The present study, which is to our knowledge the first one investigating sleep-related TC network dynamics in a rodent model pertinent to SZ, describes circuit mechanisms responsible for alterations in sleep architecture, sleep oscillations and sleep homeostasis found in some subjects with SZ. Growing body of literature highlights the potential of sleep as a window for neuromodulation therapy in neurological and neuropsychiatry disorders. Identification of temporal and topographical alterations in neuronal activity are thus essential to select proper targets for neuromodulation.
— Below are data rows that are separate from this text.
(** *** Overview *)
Definition of_event (e : AuditEventType) (logs : list AuditLogView) : list AuditLogView :=
  List.filter (fun l => bool_decide (AuditLogView_event_type l = e)) logs.

Definition toolCalls : list AuditLogView -> list AuditLogView := of_event AuditEventType_tool_call.
Definition denied : list AuditLogView -> list AuditLogView := of_event AuditEventType_rbac_deny.

Definition consumer (l : AuditLogView) : option string := text_of (AuditLogView_subject_id l).

Definition recentConsumers (logs : list AuditLogView) : list (string * Z) :=
  top_n 5 (tally consumer (toolCalls logs)).

Definition metadata (localeString : string -> string) (p : RateLimitPolicyView) : list (string * string) :=
  [("Policy ID", RateLimitPolicyView_id p);
   ("Algorithm", if bool_decide (RateLimitPolicyView_algorithm p = RateLimitAlgorithm_sliding_window)
                 then "Sliding Window" else "Token Bucket");
   ("Request Limit", pretty (RateLimitPolicyView_request_limit p) +:+ " requests");
   ("Window", pretty (RateLimitPolicyView_window_seconds p) +:+ " seconds");
   ("Burst Capacity", match RateLimitPolicyView_burst_capacity p with
                      | Some b => if (b =? 0)%Z then "None" else pretty b +:+ " requests" | None => "None" end);
   ("Priority", pretty (RateLimitPolicyView_priority p));
   ("Subject", default "All subjects (wildcard)" (RateLimitPolicyView_subject_id p));
   ("Server Pattern", default "* (all servers)" (RateLimitPolicyView_server_pattern p));
   ("Tool Pattern", default "* (all tools)" (RateLimitPolicyView_tool_pattern p));
   ("Created", localeString (RateLimitPolicyView_created_at p));
   ("Last Updated", localeString (RateLimitPolicyView_updated_at p))].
Recent investigations both in humans [60, 133] and animal models [134, 135] have suggested procedures to enable real-time tracking and manipulation of sleep EEG oscillatory activity using closed-loop transcranial stimulation or auditory stimulation to enhance or diminish SWs and spindles and to facilitate brain plasticity and repair [133, 136, 137]. Our work highlights the TRN - AD - ACC thalamocortical circuits as a potential targets for future neuromodulation approaches. Furthermore, the beneficial effect of NAC on most sleep-related abnormalities in Gclm KO mice points to the need for assessing sleep quantity (architecture of the sleep-wake cycle) and sleep quality (oscillations) during clinical trials using antioxidant compounds in subjects with schizophrenia. Ultimately, promoting the characterization of the neuronal network dynamics and sleep oscillations may provide new insights in the prediction, diagnostic, or prognostics as biomarkers for different types of SZ and other psychiatric disorders.